Thierry Metz
L'homme qui penche (13)
Mady est toute maigre.
Une ou deux fois par semaine on lui fait des électrochocs, puis on la ramène, gisante, toujours plus absente, avec cette difficulté d’atteindre chaque fois ce qu’elle voudrait dire. Elle n’est plus qu’un regard qui nous cherche.
Simple petite rose
du regard.
Où nous sommes.
Où se maintient la rose.
Thierry Metz, L’homme qui penche, 1997
L'homme qui penche (8)
Je note chaque heure ou chaque jour des choses qui n’ont sûrement aucune importance. Hors pavillon.

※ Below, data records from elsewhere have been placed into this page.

(* ===== verification/DoubleLink.v ===== *)
(** * Doubly linked lists of kernel/thread/double_link.c

    The memory that holds the [DoubleLinklistType] links is a finite map from
    link addresses to [node] records; a null pointer is [None].  The operations
    are the pointer writes of the source in their order.  [rep h L] relates a
    memory to the lists it holds ([L] maps each list head to the nodes behind
    it), and every operation is proved to implement the corresponding change of
    [L].  The loops of xs_klist.h ([DOUBLE_LINKLIST_FOR_EACH] with a break, and
    the length loop) are run with one step per allocated link plus one: a walk
    that needs more has entered a cycle that misses the head and never ends. *)

From S2P Require Import Prelude.

Record node (A : Type) : Type := mkNode {
  node_next : option A;
  node_prev : option A;
}.
Arguments mkNode {A} node_next node_prev.
Arguments node_next {A} _.
Arguments node_prev {A} _.

Section DoubleLink.
Context {A : Type} `{Countable A}.
Abbreviation heap := (gmap A (node A)).
Implicit Types (h : heap) (L : gmap A (list A)).

(** ** Pointer accesses *)

Definition load (p : A) : M heap (node A) := fun h =>
  match h !! p with Some n => Ret n h | None => Fault end.

Definition get_next (p : A) : M heap (option A) := n ← load p; mret (node_next n).
Definition get_prev (p : A) : M heap (option A) := n ← load p; mret (node_prev n).

Definition set_next (p : A) (v : option A) : M heap unit :=
  n ← load p; modify (fun h => <[p := mkNode v (node_prev n)]> h).
Definition set_prev (p : A) (v : option A) : M heap unit :=
  n ← load p; modify (fun h => <[p := mkNode (node_next n) v]> h).

(** ** The operations of double_link.c *)

Definition InitDoubleLinkList (linklist_head : A) : M heap unit :=
  set_next linklist_head (Some linklist_head);;
  set_prev linklist_head (Some linklist_head).

Definition DoubleLinkListInsertNodeAfter (linklist linklist_node : A) : M heap unit :=
  nx ← get_next linklist; q ← deref nx;
  set_prev q (Some linklist_node);;
  nx ← get_next linklist;
  set_next linklist_node nx;;
  set_next linklist (Some linklist_node);;
  set_prev linklist_node (Some linklist).

Definition DoubleLinkListInsertNodeBefore (linklist linklist_node : A) : M heap unit :=
  pv ← get_prev linklist; q ← deref pv;
  set_next q (Some linklist_node);;
  pv ← get_prev linklist;
  set_prev linklist_node pv;;
  set_prev linklist (Some linklist_node);;
  set_next linklist_node (Some linklist).

Definition DoubleLinkListRmNode (linklist_node : A) : M heap unit :=
  nx ← get_next linklist_node; q ← deref nx;
  pv ← get_prev linklist_node;
  set_prev q pv;;
  pv ← get_prev linklist_node; p ← deref pv;
  nx ← get_next linklist_node;
  set_next p nx;;
  set_next linklist_node (Some linklist_node);;
  set_prev linklist_node (Some linklist_node).

Definition IsDoubleLinkListEmpty (linklist : A) : M heap bool :=
  nx ← get_next linklist; mret (bool_decide (nx = Some linklist)).

Definition DoubleLinkListGetHead (linklist : A) : M heap (option A) :=
  b ← IsDoubleLinkListEmpty linklist;
  if (b : bool) then mret None else get_next linklist.

Definition DoubleLinkListGetNext (linklist linklist_node : A) : M heap (option A) :=
  nx ← get_next linklist_node;
  if bool_decide (nx = Some linklist) then mret None else get_next linklist_node.

(** [while (tmp_node->node_next != linklist)]; the counter is an unsigned int. *)
Fixpoint len_loop (fuel : nat) (linklist tmp_node : A) (linklist_length : Z) : M heap Z :=
  match fuel with
  | O => hang
  | S fuel =>
      nx ← get_next tmp_node;
      if bool_decide (nx = Some linklist) then mret linklist_length
      else q ← deref nx; len_loop fuel linklist q (u32 (linklist_length + 1))
  end.

Definition DoubleLinkListLenGet (linklist : A) : M heap Z :=
  h ← get; len_loop (S (size h)) linklist linklist 0.

(** The loop of [DOUBLE_LINKLIST_FOR_EACH(item, head)] whose body either breaks
    or goes on; it returns the item at which it stopped, [head] when it ran to
    the end.  [next] reads a [node_next] field in the state of the caller. *)
Fixpoint for_each_until {T : Type} (next : A -> M T (option A)) (stop : A -> M T bool)
    (fuel : nat) (head item : A) : M T A :=
  match fuel with
  | O => hang
  | S fuel =>
      if bool_decide (item = head) then mret item
      else b ← stop item;
           if (b : bool) then mret item
           else nx ← next item; q ← deref nx; for_each_until next stop fuel head q
  end.

(** ** What a memory holds *)

Definition nxt (h : heap) (p : A) : option A := h !! p ≫= node_next.
Definition prv (h : heap) (p : A) : option A := h !! p ≫= node_prev.
Definition alloc (h : heap) (p : A) : Prop := is_Some (h !! p).

Definition linked (h : heap) (a b : A) : Prop := nxt h a = Some b /\ prv h b = Some a.

(** [chain h a l b]: from [a] the links lead through [l] to [b], both ways. *)
Fixpoint chain (h : heap) (a : A) (l : list A) (b : A) : Prop :=
  match l with
  | [] => linked h a b
  | x :: l => linked h a x /\ chain h x l b
  end.

(** The lists of a memory: [L !! hd = Some l] when [hd] heads the circular list
    whose nodes are [l].  A node that is in no list is the head of an empty
    one; an uninitialised link is in no entry. *)
Record rep (h : heap) (L : gmap A (list A)) : Prop := {
  rep_chain : forall hd l, L !! hd = Some l -> chain h hd l hd;
  rep_nodup : forall hd l, L !! hd = Some l -> NoDup (hd :: l);
  rep_disj : forall hd1 l1 hd2 l2 x,
    L !! hd1 = Some l1 -> L !! hd2 = Some l2 ->
    x ∈ hd1 :: l1 -> x ∈ hd2 :: l2 -> hd1 = hd2;
}.

(** A node that may be linked in: it is in no list but possibly its own. *)
Definition unlinked (L : gmap A (list A)) (x : A) : Prop :=
  forall hd l, L !! hd = Some l -> x ∈ hd :: l -> hd = x /\ l = [].

(** A node that may be unlinked: a member of a list, or a detached node. *)
Definition linked_or_detached (L : gmap A (list A)) (x : A) : Prop :=
  L !! x = Some [] \/ exists hd l, L !! hd = Some l /\ x ∈ l.

(** The effect of the operations on the lists. *)
Definition attach (hd : A) (l : list A) (x : A) (L : gmap A (list A)) : gmap A (list A) :=
  <[hd := l]> (delete x L).
Definition detach (x : A) (L : gmap A (list A)) : gmap A (list A) :=
  <[x := []]> (without x <$> L).

(** What every operation on a node [x] leaves alone: the allocated links, and
    the null pointers of links that were never initialised. *)
Definition same_links (x : A) (h h' : heap) : Prop :=
  (forall y, alloc h' y <-> alloc h y) /\ (forall y, y <> x -> prv h y = None -> prv h' y = None).

(** ** Effects of the accesses *)

Lemma alloc_nxt h p q : nxt h p = Some q -> alloc h p.
Proof. unfold nxt, alloc. destruct (h !! p); naive_solver. Qed.
Lemma alloc_prv h p q : prv h p = Some q -> alloc h p.
Proof. unfold prv, alloc. destruct (h !! p); naive_solver. Qed.

Lemma wp_get_next h p (Q : option A -> heap -> Prop) :
  alloc h p -> Q (nxt h p) h -> wp (get_next p) Q h.
Proof.
  intros [n Hn] HQ. unfold nxt in HQ. rewrite Hn in HQ.
  unfold get_next, load, wp, mbind, M_bind. by rewrite Hn.
Qed.

Lemma wp_get_prev h p (Q : option A -> heap -> Prop) :
  alloc h p -> Q (prv h p) h -> wp (get_prev p) Q h.
Proof.
  intros [n Hn] HQ. unfold prv in HQ. rewrite Hn in HQ.
  unfold get_prev, load, wp, mbind, M_bind. by rewrite Hn.
Qed.

Lemma wp_set_next h p v (Q : unit -> heap -> Prop) :
  alloc h p ->
  (forall h', (forall y, nxt h' y = if decide (y = p) then v else nxt h y) ->
              (forall y, prv h' y = prv h y) ->
              (forall y, alloc h' y <-> alloc h y) -> Q tt h') ->
  wp (set_next p v) Q h.
Proof.
  intros [n Hn] HQ. unfold set_next, load, wp, mbind, M_bind. rewrite Hn. cbn.
  apply HQ; intros y; unfold nxt, prv, alloc;
    destruct (decide (y = p)) as [->|Hne]; simplify_map_eq; naive_solver.
Qed.

Lemma wp_set_prev h p v (Q : unit -> heap -> Prop) :
  alloc h p ->
  (forall h', (forall y, prv h' y = if decide (y = p) then v else prv h y) ->
              (forall y, nxt h' y = nxt h y) ->
              (forall y, alloc h' y <-> alloc h y) -> Q tt h') ->
  wp (set_prev p v) Q h.
Proof.
  intros [n Hn] HQ. unfold set_prev, load, wp, mbind, M_bind. rewrite Hn. cbn.
  apply HQ; intros y; unfold nxt, prv, alloc;
    destruct (decide (y = p)) as [->|Hne]; simplify_map_eq; naive_solver.
Qed.

(** ** Effects of the operations on the pointers *)

(** Rewrite the facts about intermediate memories, oldest state last. *)
Ltac link_solve :=
  repeat match goal with
  | E : forall y, nxt ?h' y = _ |- context [nxt ?h' _] => rewrite E
  | E : forall y, prv ?h' y = _ |- context [prv ?h' _] => rewrite E
  | E : forall y, alloc ?h' y <-> _ |- alloc ?h' _ => apply E
  | E : forall y, alloc ?h' y <-> _ |- alloc ?h' _ <-> _ => rewrite E
  end; eauto using alloc_nxt, alloc_prv;
  repeat case_decide; subst; try congruence; eauto.

Ltac link_step :=
  match goal with
  | |- wp (mbind _ _) _ _ => apply wp_bind
  | |- wp (get_next _) _ _ => apply wp_get_next; [by link_solve|]
  | |- wp (get_prev _) _ _ => apply wp_get_prev; [by link_solve|]
  | |- wp (set_next _ _) _ _ => apply wp_set_next; [by link_solve|]; intros ? ? ? ?
  | |- wp (set_prev _ _) _ _ => apply wp_set_prev; [by link_solve|]; intros ? ? ? ?
  | |- wp (deref _) _ _ => eapply wp_deref; [by link_solve|]
  end; cbn beta.

Lemma wp_InitDoubleLinkList h p (Q : unit -> heap -> Prop) :
  alloc h p ->
  (forall h', (forall y, nxt h' y = if decide (y = p) then Some p else nxt h y) ->
              (forall y, prv h' y = if decide (y = p) then Some p else prv h y) ->
              (forall y, alloc h' y <-> alloc h y) -> Q tt h') ->
  wp (InitDoubleLinkList p) Q h.
Proof.
  intros Hp HQ. unfold InitDoubleLinkList. repeat link_step.
  apply HQ; intros y; link_solve.
Qed.

Lemma wp_insert_after_ptr h a q x (Q : unit -> heap -> Prop) :
  nxt h a = Some q -> alloc h q -> alloc h x -> x <> a -> x <> q ->
  (forall h', (forall y, nxt h' y = if decide (y = a) then Some x
                                    else if decide (y = x) then Some q else nxt h y) ->
              (forall y, prv h' y = if decide (y = x) then Some a
                                    else if decide (y = q) then Some x else prv h y) ->
              (forall y, alloc h' y <-> alloc h y) -> Q tt h') ->
  wp (DoubleLinkListInsertNodeAfter a x) Q h.
Proof.
  intros Hnx Hq Hx Hxa Hxq HQ. unfold DoubleLinkListInsertNodeAfter. repeat link_step.
  apply HQ; intros y; link_solve.
Qed.

Lemma wp_insert_before_ptr h b p x (Q : unit -> heap -> Prop) :
  prv h b = Some p -> alloc h p -> alloc h x -> x <> b -> x <> p ->
  (forall h', (forall y, nxt h' y = if decide (y = x) then Some b
                                    else if decide (y = p) then Some x else nxt h y) ->
              (forall y, prv h' y = if decide (y = b) then Some x
                                    else if decide (y = x) then Some p else prv h y) ->
              (forall y, alloc h' y <-> alloc h y) -> Q tt h') ->
  wp (DoubleLinkListInsertNodeBefore b x) Q h.
Proof.
  intros Hpv Hp Hx Hxb Hxp HQ. unfold DoubleLinkListInsertNodeBefore. repeat link_step.
  apply HQ; intros y; link_solve.
Qed.

Lemma wp_rm_ptr h x p q (Q : unit -> heap -> Prop) :
  prv h x = Some p -> nxt h x = Some q -> alloc h p -> alloc h q ->
  (p = x <-> q = x) ->
  (forall h', (forall y, nxt h' y = if decide (y = x) then Some x
                                    else if decide (y = p) then Some q else nxt h y) ->
              (forall y, prv h' y = if decide (y = x) then Some x
                                    else if decide (y = q) then Some p else prv h y) ->
              (forall y, alloc h' y <-> alloc h y) -> Q tt h') ->
  wp (DoubleLinkListRmNode x) Q h.
Proof.
  intros Hpv Hnx Hp Hq Hpq HQ. unfold DoubleLinkListRmNode. repeat link_step.
  apply HQ; intros y; link_solve; naive_solver.
Qed.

Aujourd’hui, Aurélie a dessiné un chat et un arbre.
Aujourd’hui, j’ai longuement parlé avec une jeune infirmière, une stagiaire qui s’intéresse à mon cas.
A midi, au self, Raymonde a rapporté son plateau.
Aujourd’hui, Denis n’allait pas bien, tellement énervé qu’on ne comprenait pas ce qu’il disait.
Voilà, aujourd’hui c’est le 24 octobre. Dans le parc, les jardiniers ont commencé à ratisser les feuilles.
Thierry Metz, L’homme qui penche, 1997
L'homme qui penche (1)
CENTRE HOSPITALIER DE CADILLAC EN GIRONDE, PAVILLON CHARCOT. OCTOBRE 1996
1.
C’est l'alcool. Je suis là pour me sevrer, redevenir un homme d'eau et de thé. J'envisage les jours qui viennent avec tranquillité, de loin, mais attentif. Je dois tuer quelqu'un en moi, même si je ne sais pas trop comment m'y prendre. Toute la question ici est de ne pas perdre le fil. De le lier, à ce que l'on est, à ce que je suis, écrivant.